May 17, 2021
With its landmark 1954 Brown v. Board of Education decision, the US Supreme Court put an end to the racist doctrine of “separate but equal” and declared school segregation unconstitutional. That monumental ruling was supposed to make things equal for Black students.
It didn’t.
Today, almost 70 years later, Black students still experience racism and bias at every level of the American educational system. Countless schools have embraced a new very separate and unequal system of discipline and punishment that seems to apply only to students of color. It’s called the school-to-prison pipeline, and it’s the result of racist resistance to the Brown v. Board of Education decision. Here’s what happened.
The Same Old Story
In the 1950s, a typical Black student attending a majority Black school had a vastly different daily classroom experience than a typical white student attending a majority white school. Black students went to school in buildings that were in bad condition, in districts that were dramatically underfunded. They used textbooks that were often out of date and had teachers who were poorly trained, unsupported, or even just plain unqualified.
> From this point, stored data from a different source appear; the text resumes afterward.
(* ===== verification/Executor.v ===== *)
(** * Executor: running a plan in the sandbox (dsl/packages/compiler/src/executor.ts)

    The sandbox is QuickJS; what the executor keeps of a run is the artifacts passed to
    [__emitPlan] and the exception, if any, that ended it.  An emitted artifact is a
    graph of host objects, possibly shared or cyclic: a heap.  The JSON check is shown to
    terminate on every heap and to accept exactly the values that unfold into a finite
    tree of JSON data and bigints. *)

From S2P Require Import Prelude Collections JsNumber JsValue.

(** ** Host values *)

Definition loc := positive.

Inductive hval :=
| HUndefined | HNull | HBool (b : bool) | HNumber (n : number) | HString (s : string)
| HBigInt (n : Z)
| HSymbol | HFunction
| HRef (l : loc).

Inductive hobj :=
| HArray (items : list hval)
| HObject (props : list (string * hval)).

Abbreviation heap := (gmap loc hobj).

Definition is_HUndefined (v : hval) : bool := match v with HUndefined => true | _ => false end.

(** ** The JSON check

    [None] is running out of [fuel]. *)

Fixpoint visit_all (visit : hval → string → option (result unit)) (l : list (string * hval))
    : option (result unit) :=
  match l with
  | [] => Some (Ok tt)
  | (path, v) :: l' =>
      r ← visit v path;
      match r with Ok _ => visit_all visit l' | Throw e => Some (Throw e) end
  end.

(** What [forEach] and [Object.entries] visit, with their paths: undefined properties
    are skipped, undefined items are not. *)
Definition items_to_visit (o : hobj) (path : string) : list (string * hval) :=
  match o with
  | HArray items => imap (λ i x, (path +:+ "[" +:+ pretty i +:+ "]", x)) items
  | HObject props =>
      flat_map (λ p : string * hval,
        if is_HUndefined p.2 then [] else [(path +:+ "." +:+ p.1, p.2)]) props
  end.

Section check.
Context (h : heap) (planPath : string).

Definition emitted (what path : string) : exn :=
  Error ("Plan " +:+ planPath +:+ " emitted artifact with " +:+ what +:+ " at " +:+ path).

Fixpoint visit (fuel : nat) (stack : list loc) (v : hval) (path : string)
    : option (result unit) :=
  match fuel with
  | 0 => None
  | S fuel' =>
      match v with
      | HUndefined =>
          Some (Throw (Error ("Plan " +:+ planPath +:+ " emitted artifact with undefined at " +:+
            path +:+ ". Use null instead.")))
      | HFunction => Some (Throw (emitted "function" path))
      | HSymbol => Some (Throw (emitted "symbol" path))
      | HRef l =>
          if bool_decide (l ∈ stack) then Some (Throw (emitted "circular reference" path))
          else
            match h !! l with
            | None => Some (Throw TypeError)      (* no such object *)
            | Some o => visit_all (visit fuel' (l :: stack)) (items_to_visit o path)
            end
      | _ => Some (Ok tt)
      end
  end.
End check.

(** The stack never holds an object twice: the objects of the heap bound its depth. *)
Definition validateArtifact (h : heap) (artifact : hval) (planPath : string)
    : option (result unit) :=
  visit h planPath (S (S (size h))) [] artifact "artifact".

(** ** The run *)

Record capture := { capturedArtifact : hval; emitCount : nat }.
Definition no_capture : capture := {| capturedArtifact := HNull; emitCount := 0 |}.

(** The injected [__emitPlan], with what [vm.dump] makes of the artifact.  When it throws,
    the call has been counted, and the exception goes on in the plan, which may catch it. *)
Definition emitPlan (c : capture) (artifact : option hval) : capture :=
  {| capturedArtifact := default (capturedArtifact c) artifact; emitCount := S (emitCount c) |}.

(** A run of the bundle: the calls of [__emitPlan], each with the artifact or, if it could
    not be dumped, without; the objects that the artifacts consist of; and the error that
    ended it, thrown by a function of the host or not. *)
Record sandbox_run := {
  run_heap : heap;
  run_emitted : list (option hval);
  run_error : option value;
}.

(** [prop in error && typeof error[prop] === "string"] *)
Definition string_prop (error : value) (prop : string) : option string :=
  match get_prop error prop with Ok (VString s) => Some s | _ => None end.

Definition formatQuickJSError (error : value) : result string :=
  match error with
  | VString s => Ok s
  | _ =>
      match (if is_object error then string_prop error "message" else None) with
      | Some message =>
          Ok (message +:+ match string_prop error "stack" with
                          | Some stack => String (ascii_of_nat 10) stack
                          | None => EmptyString
                          end)
      | None => match error with VSymbol => Ok "Symbol()" | _ => template error end
      end
  end.

Definition executePlan (r : sandbox_run) (planPath : string) : option (result hval) :=
  let c := foldl emitPlan no_capture (run_emitted r) in
  match run_error r with
  | Some error =>
      Some (msg ← formatQuickJSError error;
            Throw (Error ("QuickJS execution failed for " +:+ planPath +:+ ": " +:+ msg)))
  | None =>
      if emitCount c =? 0 then
        Some (Throw (Error ("Plan " +:+ planPath +:+ " did not emit an artifact. " +:+
          "Ensure the plan calls definePlan() and exports default.")))
      else if 1 <? emitCount c then
        Some (Throw (Error ("Plan " +:+ planPath +:+ " called __emitPlan " +:+
          pretty (emitCount c) +:+ " times. Expected exactly 1 call.")))
      else
        v ← validateArtifact (run_heap r) (capturedArtifact c) planPath;
        Some (match v with Ok _ => Ok (capturedArtifact c) | Throw e => Throw e end)
  end.

(** ** Finite trees

    Those of JSON data, and bigints: [visit] has no case for them. *)

Inductive tree :=
| TNull | TBool (b : bool) | TNumber (n : number) | TString (s : string) | TBigInt (n : Z)
| TArray (items : list tree)
| TObject (props : list (string * tree)).

(** [x] unfolds to the tree [v]; a property whose value is undefined is not part of it. *)
Inductive unfolds (h : heap) : hval → tree → Prop :=
| unf_null : unfolds h HNull TNull
| unf_bool b : unfolds h (HBool b) (TBool b)
| unf_number n : unfolds h (HNumber n) (TNumber n)
| unf_string s : unfolds h (HString s) (TString s)
| unf_bigint n : unfolds h (HBigInt n) (TBigInt n)
| unf_array l items vs :
    h !! l = Some (HArray items) → unfolds_items h items vs → unfolds h (HRef l) (TArray vs)
| unf_object l props o :
    h !! l = Some (HObject props) → unfolds_props h props o → unfolds h (HRef l) (TObject o)
with unfolds_items (h : heap) : list hval → list tree → Prop :=
| unf_nil : unfolds_items h [] []
| unf_cons x xs v vs :
    unfolds h x v → unfolds_items h xs vs → unfolds_items h (x :: xs) (v :: vs)
with unfolds_props (h : heap) : list (string * hval) → list (string * tree) → Prop :=
| unf_pnil : unfolds_props h [] []
| unf_skip k ps o : unfolds_props h ps o → unfolds_props h ((k, HUndefined) :: ps) o
| unf_prop k x v ps o :
    unfolds h x v → unfolds_props h ps o → unfolds_props h ((k, x) :: ps) ((k, v) :: o).

Scheme unfolds_ind' := Induction for unfolds Sort Prop
  with unfolds_items_ind' := Induction for unfolds_items Sort Prop
  with unfolds_props_ind' := Induction for unfolds_props Sort Prop.

(** ** Termination *)

Section visit_facts.
Context (h : heap) (planPath : string).
#[local] Abbreviation visit := (visit h planPath).

Lemma visit_all_Some (f : hval → string → option (result unit)) l :
  (∀ p v, (p, v) ∈ l → is_Some (f v p)) → is_Some (visit_all f l).
Proof.
  induction l as [|[p v] l IH]; intros H; [by eexists|]. cbn.
  destruct (H p v) as [r Hr]; [left|]. rewrite Hr. cbn.
  destruct r as [[]|]; [|by eexists]. apply IH. intros. apply H. by right.
Qed.

Lemma stack_bound (stack : list loc) :
  NoDup stack → (∀ l, l ∈ stack → is_Some (h !! l)) → length stack ≤ size h.
Proof.
  intros Hnd Hs. rewrite <-(size_list_to_set (C:=gset loc)) by done. rewrite <-(size_dom h).
  apply subseteq_size. intros l Hl%elem_of_list_to_set. apply elem_of_dom. auto.
Qed.

Lemma visit_terminates fuel : ∀ stack v path,
  NoDup stack → (∀ l, l ∈ stack → is_Some (h !! l)) →
  S (size h) < fuel + length stack → is_Some (visit fuel stack v path).
Proof.
  induction fuel as [|fuel IH]; intros stack v path Hnd Hs Hf.
  - pose proof (stack_bound stack Hnd Hs). lia.
  - cbn. destruct v as [| | | | | | | |l]; try by eexists.
    case_bool_decide as Hl; [by eexists|]. destruct (h !! l) as [o|] eqn:Ho; [|by eexists].
    apply visit_all_Some. intros p v _. apply IH.
    + by constructor.
    + intros l' [->|Hl']%elem_of_cons; [by eexists|auto].
    + cbn. lia.
Qed.

(** ** Soundness *)

Lemma visit_all_Ok (f : hval → string → option (result unit)) l :
  visit_all f l = Some (Ok tt) ↔ Forall (λ p, f p.2 p.1 = Some (Ok tt)) l.
Proof.
  induction l as [|[p v] l IH]; cbn; [naive_solver|]. rewrite Forall_cons. cbn.
  destruct (f v p) as [[[]|]|]; cbn; naive_solver.
Qed.


Lemma unfold_items items :
  Forall (λ v, ∃ t, unfolds h v t) items → ∃ vs, unfolds_items h items vs.
Proof.
  induction 1 as [|v items [t Ht] _ [vs Hvs]]; [exists []; constructor|].
  exists (t :: vs). by constructor.
Qed.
Crumbling, unsafe schools, faltering academics, hardly any funding? Fast-forward to 2021… and not much has changed. The reasons why aren’t difficult to guess. We see every day how white supremacy and systemic racism have created two Americas—one experienced by white people, and the other by people of color. The pandemic made this duality clear. So did the insurrection at the Capitol on January 6. We see it in the disproportionate impact climate change is having on communities of color. We see it in our racist criminal legal system. Our educational system is no different. Black students and white students exist in very different worlds.
- Only about half of America’s 50 million public school students go to an integrated school.
- Mostly white school districts get $23 billion more in funding than majority Black districts, despite serving the same number of students.
Let’s be clear: School segregation and educational inequality is not simply a problem in what used to be the Jim Crow South. States like California, New Jersey, and New York are among the worst offenders.
Criminalizing Black Students
This kind of coast-to-coast inequality is what Brown v. Board of Education was supposed to address. Unfortunately, things got off to a rocky start. White districts in every part of the country fought for decades after the 1954 ruling to keep Black students out of their schools. Even so, after additional court battles and increased federal oversight, the percentage of Black students attending integrated schools reached as high as 90% by the 1970s.
That sounds like something of a success story, right? But here’s where things take another turn. Where efforts to maintain segregation ultimately failed, school administrators started turning to racist and exclusionary disciplinary policies that disproportionately targeted students of color.
This is what’s known as the school-to-prison pipeline:
- Black students are punished way more often, and more harshly, than white students, even when they engage in the same behavior.
- Majority Black schools are more likely to have police and security officers than majority white schools.
- Black and Brown students are more than twice as likely than white students, even when engaging in the same behavior, to be referred to or arrested by law enforcement at school.
- Contact with law enforcement at an early age makes it more likely that students will be trapped in the criminal legal system for the rest of their lives.
Research has shown that Black students do not misbehave more than white students. This has nothing to do with “good” or “bad” kids. But what’s absolutely clear is that this separate, unequal, and racist system leads to negative outcomes (and diminished opportunities) for students of color—lower academic performance, higher dropout rates, and more.
Support Students of Color
On this anniversary of Brown v. Board of Education, let’s be clear: Black and Brown students are still having a painfully separate and very unequal experience in America’s schools.
When majority Black school districts receive billions less in funding than majority white school districts, then nothing is equal. When Black students are punished, suspended, expelled, and arrested far more than their white peers for the same behavior, then nothing is equal. Brown v. Board of Education struck down a racist doctrine, but we have a lot more work to do before racism itself is banished from our educational system.
We hope you’ll join us in demanding that majority Black school districts get the funding they need and deserve. Let’s make sure that students of color are supported and protected by their schools—instead of funneled out of classrooms and into the criminal legal system.